We didn't know quite what to expect at Google during our visit last week. A few months ago we'd been asked to give some kind of presentation to an undetermined number of Google employees. Were we interested? Sure, we said. This was still many weeks ago. When something is that far away, you'll generally agree to it without much thought.
Because we arrived at Google late -- we were coming from a meeting with some people who may want to turn Freakonomics into a board game (!) — our tour was cut a little short. Still, we did manage to see:
- Your Google-logo-colored pylons at the extremely low-key "security" post.
- Your very user-friendly name-tag-generating/sign-in computer
- Your very, very fancy toilets.
- Your rack of primordial servers with the thin layers of cork that used to make the fire department so nervous.
- Your roaming dogs, one friendlier than the next.
- Your scrolling query screens: Hillary Duff … pits puppies … Yenifer Lopez … Spanish Dictionary (we were a bit disappointed not to see a Freakonomics, but maybe it got caught in your filter; people sometimes give it some pretty deviant spellings.)
- Your quartz rug, robust cacti, fancy yurts, and ecologically sound staircase in the Africa building.

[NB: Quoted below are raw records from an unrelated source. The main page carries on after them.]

(* ===== verification/Scanner.v ===== *)
(** * The message-boundary scanner (src/protocol/messages.rs)

    [MessageBoundaryScanner], the state machine the fast proxy path runs over
    raw server bytes.  [scan] is the source's loop: [data] is the slice that is
    left at [pos].  [frun] is the abstract specification: a byte-at-a-time
    framing automaton that reports the status byte of every ReadyForQuery. *)

From S2P Require Import Prelude RustStr Messages.

Record MessageBoundaryScanner := mk_scanner {
  remaining_skip : Z;
  header_buf : bytes;
  header_len : nat;
  transaction_status : byte
}.

#[export] Instance scanner_eq_dec : EqDecision MessageBoundaryScanner.
Proof. solve_decision. Defined.

(** [MessageBoundaryScanner::new]. *)
Definition scanner_new : MessageBoundaryScanner :=
  mk_scanner 0 (replicate 5 x00) 0 "I"%byte.

(** Phase 2: copy header bytes from [data] behind the ones already buffered. *)
Definition fill_header (s : MessageBoundaryScanner) (data : bytes)
    : MessageBoundaryScanner * bytes :=
  let need := (5 - header_len s)%nat in
  let avail := Nat.min need (length data) in
  let hb := take (header_len s) (header_buf s) ++ take avail data
            ++ drop (header_len s + avail) (header_buf s) in
  (mk_scanner (remaining_skip s) hb (header_len s + avail) (transaction_status s),
   drop avail data).

(** [header_buf[i]]: the array has five elements. *)
Definition hb_at (hb : bytes) (i : nat) : byte := nth i hb x00.

(** Phase 3: a full header is buffered. *)
Definition finish_header (s : MessageBoundaryScanner) (data : bytes) (saw_idle : bool)
    : MessageBoundaryScanner * bytes * bool :=
  let hb := header_buf s in
  let t := hb_at hb 0 in
  let l := as_usize (i32_from_be_bytes (hb_at hb 1) (hb_at hb 2) (hb_at hb 3) (hb_at hb 4)) in
  let payload_len := Z.max 0 (l - 4) in
  if decide (t = "Z"%byte ∧ payload_len = 1) then
    match data with
    | status :: rest =>
        (mk_scanner 0 hb 0 status, rest, bool_decide (status = "I"%byte))
    | [] => (mk_scanner 1 hb 0 (transaction_status s), data, saw_idle)
    end
  else (mk_scanner payload_len hb 0 (transaction_status s), data, saw_idle).

(** One iteration of [while pos < data.len()]. *)
Definition scan_body (st : MessageBoundaryScanner * bytes * bool)
    : ctrl (MessageBoundaryScanner * bytes * bool) (MessageBoundaryScanner * bool) :=
  let '(s, data, saw_idle) := st in
  if decide (data = []) then Break (s, saw_idle)
  else if 0 <? remaining_skip s then
    let skip := Z.min (remaining_skip s) (len data) in
    Continue (mk_scanner (remaining_skip s - skip) (header_buf s) (header_len s)
                (transaction_status s),
              drop (Z.to_nat skip) data, saw_idle)
  else if decide (header_len s < 5)%nat then
    let '(s, data) := fill_header s data in
    if decide (header_len s < 5)%nat then Break (s, saw_idle)
    else Continue (finish_header s data saw_idle)
  else Continue (finish_header s data saw_idle).

(** [MessageBoundaryScanner::scan]; two iterations per byte are enough. *)
Definition scan (s : MessageBoundaryScanner) (data : bytes)
    : option (MessageBoundaryScanner * bool) :=
  loop (2 + 2 * length data) scan_body (s, data, false).

(** A sequence of reads, each scanned by its own call. *)
Fixpoint scan_all (s : MessageBoundaryScanner) (chunks : list bytes)
    : option MessageBoundaryScanner :=
  match chunks with
  | [] => Some s
  | c :: cs => match scan s c with Some (s', _) => scan_all s' cs | None => None end
  end.

(** ** Specification: the framing automaton *)

Inductive fstate :=
  | Hdr (h : bytes)                  (* inside a header, [h] received *)
  | Pay (n : Z) (rfq : bool).        (* [n] payload bytes to come; a ReadyForQuery? *)

(** The state after a complete header. *)
Definition after_header (t b0 b1 b2 b3 : byte) : fstate :=
  let p := Z.max 0 (frame_len b0 b1 b2 b3 - 4) in
  if decide (p = 0) then Hdr [] else Pay p (bool_decide (t = "Z"%byte ∧ p = 1)).

Definition fstep (st : fstate) (b : byte) : fstate * list byte :=
  match st with
  | Hdr [t; b0; b1; b2] => (after_header t b0 b1 b2 b, [])
  | Hdr h => (Hdr (h ++ [b]), [])
  | Pay n rfq =>
      (if decide (n ≤ 1) then Hdr [] else Pay (n - 1) rfq, if rfq then [b] else [])
  end.

(** The final state and the reported statuses, in order. *)
Fixpoint frun (st : fstate) (data : bytes) : fstate * list byte :=
  match data with
  | [] => (st, [])
  | b :: r => let '(st1, o1) := fstep st b in
              let '(st2, o2) := frun st1 r in (st2, o1 ++ o2)
  end.

(** The state of the automaton a scanner stands for; a scanner cannot say that
    the payload it skips is the status byte of a ReadyForQuery. *)
Definition abs (s : MessageBoundaryScanner) : fstate :=
  if 0 <? remaining_skip s then Pay (remaining_skip s) false
  else Hdr (take (header_len s) (header_buf s)).
Definition erase (st : fstate) : fstate :=
  match st with Pay n _ => Pay n false | Hdr h => Hdr h end.

(** The invariant between calls. *)
Record scanner_wf (s : MessageBoundaryScanner) : Prop := {
  wf_skip : 0 ≤ remaining_skip s < 2^64;
  wf_buf : length (header_buf s) = 5%nat;
  wf_len : (header_len s < 5)%nat;
  wf_excl : 0 < remaining_skip s → header_len s = O
}.

(** ** The automaton *)

Lemma frun_app st d1 d2 :
  frun st (d1 ++ d2) =
    ((frun (frun st d1).1 d2).1, (frun st d1).2 ++ (frun (frun st d1).1 d2).2).
Proof.
  revert st. induction d1 as [|b d1 IH]; intros st; simpl.
  - by destruct (frun st d2).
  - destruct (fstep st b) as [st1 o1]. rewrite IH.
    destruct (frun st1 d1) as [st2 o2]; simpl. destruct (frun st2 d2); simpl.
    by rewrite (assoc_L (++)).
Qed.

Lemma frun_pay_short n rfq data :
  len data < n → frun (Pay n rfq) data = (Pay (n - len data) rfq, if rfq then data else []).
Proof.
  revert n. induction data as [|b data IH]; intros n Hn; simpl.
  - rewrite len_nil, Z.sub_0_r. by destruct rfq.
  - rewrite len_cons in *. pose proof (len_nonneg data).
    rewrite decide_False by lia. rewrite IH by lia.
    f_equal; [f_equal; lia|by destruct rfq].
Qed.

Lemma frun_pay_exact rfq data :
  data ≠ [] → frun (Pay (len data) rfq) data = (Hdr [], if rfq then data else []).
Proof.
  intros Hne. destruct (exists_last Hne) as (d & b & ->).
  rewrite frun_app, frun_pay_short by len_lia. cbn [fst snd frun fstep].
  rewrite decide_True by len_lia. by destruct rfq; rewrite ?app_nil_r.
Qed.

Lemma fstep_hdr h b : (length h < 4)%nat → fstep (Hdr h) b = (Hdr (h ++ [b]), []).
Proof. destruct h as [|? [|? [|? [|? ?]]]]; simpl; intros; [done..|lia]. Qed.

Lemma frun_hdr_short h data :
  (length h + length data < 5)%nat → frun (Hdr h) data = (Hdr (h ++ data), []).
Proof.
  revert h. induction data as [|b data IH]; intros h Hl; cbn [frun]; [by rewrite app_nil_r|].
  simpl in Hl. rewrite fstep_hdr by lia. rewrite IH by (rewrite length_app; simpl; lia).
  by rewrite <-(assoc_L (++)).
Qed.

Lemma frun_hdr_full h data t b0 b1 b2 b3 :
  data ≠ [] → h ++ data = [t; b0; b1; b2; b3] →
  frun (Hdr h) data = (after_header t b0 b1 b2 b3, []).
Proof.
  intros Hne Heq. destruct (exists_last Hne) as (d & b & ->).
  rewrite (assoc_L (++)) in Heq. change [t; b0; b1; b2; b3] with ([t; b0; b1; b2] ++ [b3]) in Heq.
  apply app_inj_2 in Heq as [Heq [= ->]]; [|done].
  rewrite frun_app, frun_hdr_short, Heq; [done|].
  rewrite <-length_app, Heq. simpl. lia.
Qed.

Lemma five_bytes (h : bytes) : length h = 5%nat → ∃ t b0 b1 b2 b3, h = [t; b0; b1; b2; b3].
Proof. destruct h as [|t [|b0 [|b1 [|b2 [|b3 [|]]]]]]; try done. eauto 10. Qed.

(** ** Refinement of one iteration *)

(** The effect of reported statuses on [saw_idle]. *)
Definition idle_after (saw_idle : bool) (o : list byte) : bool :=
  match last o with Some b => bool_decide (b = "I"%byte) | None => saw_idle end.
Definition status_after (s : MessageBoundaryScanner) (o : list byte) : byte :=
  default (transaction_status s) (last o).

Lemma fill_header_spec s data :
  length (header_buf s) = 5%nat → (header_len s < 5)%nat →
  let '(s', rest) := fill_header s data in
  let k := Nat.min (5 - header_len s) (length data) in
  remaining_skip s' = remaining_skip s ∧ length (header_buf s') = 5%nat ∧
  header_len s' = (header_len s + k)%nat ∧ transaction_status s' = transaction_status s ∧
  take (header_len s') (header_buf s') = take (header_len s) (header_buf s) ++ take k data ∧
  rest = drop k data.
Proof.
  intros Hb Hl. unfold fill_header; cbv zeta.
  cbn [remaining_skip header_buf header_len transaction_status].
  set (k := Nat.min _ _). split_and!; try done.
  - rewrite !length_app, !length_take, length_drop. lia.
  - rewrite (assoc_L (++)).
    assert (length (take (header_len s) (header_buf s) ++ take k data) = (header_len s + k)%nat) as <-.
    { rewrite length_app, !length_take. lia. }
    by rewrite take_app_length.
Qed.

(** Phase 3 against [after_header]. *)
Lemma finish_header_spec s data saw_idle t b0 b1 b2 b3 :
  header_buf s = [t; b0; b1; b2; b3] →
  let '(s', rest, idle') := finish_header s data saw_idle in
  scanner_wf s' ∧ (length rest ≤ length data)%nat ∧
  ∃ d o st, data = d ++ rest ∧ frun (after_header t b0 b1 b2 b3) d = (st, o) ∧
    (abs s' = st ∨ (rest = [] ∧ abs s' = erase st)) ∧
    transaction_status s' = status_after s o ∧ idle' = idle_after saw_idle o.
Proof.
  intros Hb. unfold finish_header, after_header. rewrite Hb. cbv zeta.
  change (as_usize _) with (frame_len b0 b1 b2 b3).
  assert (Hl : 0 ≤ frame_len b0 b1 b2 b3 < 2^64) by (apply Z.mod_pos_bound; lia).
  generalize dependent (frame_len b0 b1 b2 b3). intros l Hl.
  change (hb_at [t; b0; b1; b2; b3] 0) with t. case_decide as HZ.
  - destruct HZ as [-> ->]. rewrite decide_False, bool_decide_true by done.
    destruct data as [|status rest].
    + split; [by constructor; simpl; try lia|]. split; [done|].
      exists [], [], (Pay 1 true). split_and!; try done. by right.
    + split; [by constructor; simpl; try lia|]. split; [simpl; lia|].
      exists [status], [status], (Hdr []). split_and!; try done. by left.
  - split; [by constructor; simpl; try lia|]. split; [done|].
    exists [], [], (if decide (Z.max 0 (l - 4) = 0) then Hdr [] else Pay (Z.max 0 (l - 4)) false).
    split_and!; try done; [by rewrite (bool_decide_false _ HZ)|]. left. unfold abs; simpl.
    case_decide as Hz; [by rewrite Hz|]. by rewrite (proj2 (Z.ltb_lt _ _)) by lia.
Qed.

(** What one iteration of the loop on non-empty data achieves: it consumes a
    non-empty prefix [d] of the data as the automaton does. *)
Definition iteration_ok (s : MessageBoundaryScanner) (data : bytes) (saw_idle : bool)
    (s' : MessageBoundaryScanner) (rest : bytes) (idle' : bool) : Prop :=
  scanner_wf s' ∧ (length rest < length data)%nat ∧
  ∃ d o st, data = d ++ rest ∧ frun (abs s) d = (st, o) ∧
    (abs s' = st ∨ (rest = [] ∧ abs s' = erase st)) ∧
    transaction_status s' = status_after s o ∧ idle' = idle_after saw_idle o.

Whomp! It wasn’t some little room, with a conference table and a couple dozen people, as we'd imagined. It was a big, big room, rows and rows of chairs, all of them filled with Googlers, and many, many more Googlers sitting on the floor and standing in the back and – well, not exactly hanging from the rafters but it felt like it. The walls were black, the stage lights white-hot, the room alive with chatter. This wasn’t a presentation; this was a presentation. It was a Sally Field moment: They like us! They really like us! (We realize, of course, that the average Googler is far too young to catch this reference. Don't worry; it's not very funny anyway.) As we picked our way through the floor-sitting Googlers, it felt like we should have been carrying a couple of Telecasters; it was likely the closest that either of us will ever get to having a rock-star moment (in truth, Dubner was a minor-league rock star, but that was in the late 80s, so it doesn't really count).
Google had passed around a few hundred copies of Freakonomics (we immediately wondered if the order would be counted as a bulk sale, and therefore underweighted on the N.Y. Times best-seller list), so now, looking across the long rows of chairs, you could see one Googler after the next with the open book in his/her lap, as if preparing to hear a speech from Chairman Mao. It was, well, freaky. A bit like happening upon your own funeral.
There was one podium and one microphone, so we decided to do a tag-team talk, discussing the book (e.g., why crack dealers still live with their moms) and telling a few stories based on research that’s happened since the book (e.g., monkey prostitution at Yale). We seemed to do okay, based on the fact that everyone laughed a lot. The biggest laugh came when Levitt mentioned that we spoke at Yahoo! a day earlier and got a much smaller crowd. That was true; Google’s turnout was about double Yahoo!'s. On the other hand, that means Google may have lost twice the productivity (unless you think that our talk may have somehow increased productivity). The best question of the day was, "What would you do with our data if we could give it to you?" We've thought about that quite a bit ever since; we'll keep you posted.
After our talk, we spent a few minutes hanging around with miscellaneous Googlers. This was the most impressive slice of the day; not only were they all smart and inquisitive and friendly, but they were so damn happy. For instance, there's surely no company in the world where so many employees wear t-shirts with their company logo, which we took to be a sign of deep pride (or perhaps simply a deep discount).
One person we talked with after our presentation was actually an old friend of Dubner's, a writer named Anya Kamenetz who is the fiancee of a Google employee. Dubner hadn't seen her in a couple of years and had no idea she was even in California. Even stranger, Levitt had seen her on PBS not long ago, just as the two of us were starting to do TV appearances, and called up Dubner to say, I just saw this young woman named Anya on TV, and she was so good and natural at it that it made me realize that that’s how we should try to be on TV. The reason Levitt remembered her name is that Dubner's daughter is also named Anya, a name he (Dubner) chose in some part because Anya Kamenetz was such a good name model. So here, a few thousand miles and a few months away, all these strange random elements got tied up in a neat bow, on the Google campus. Somehow it doesn’t seem as if it could have happened anywhere else.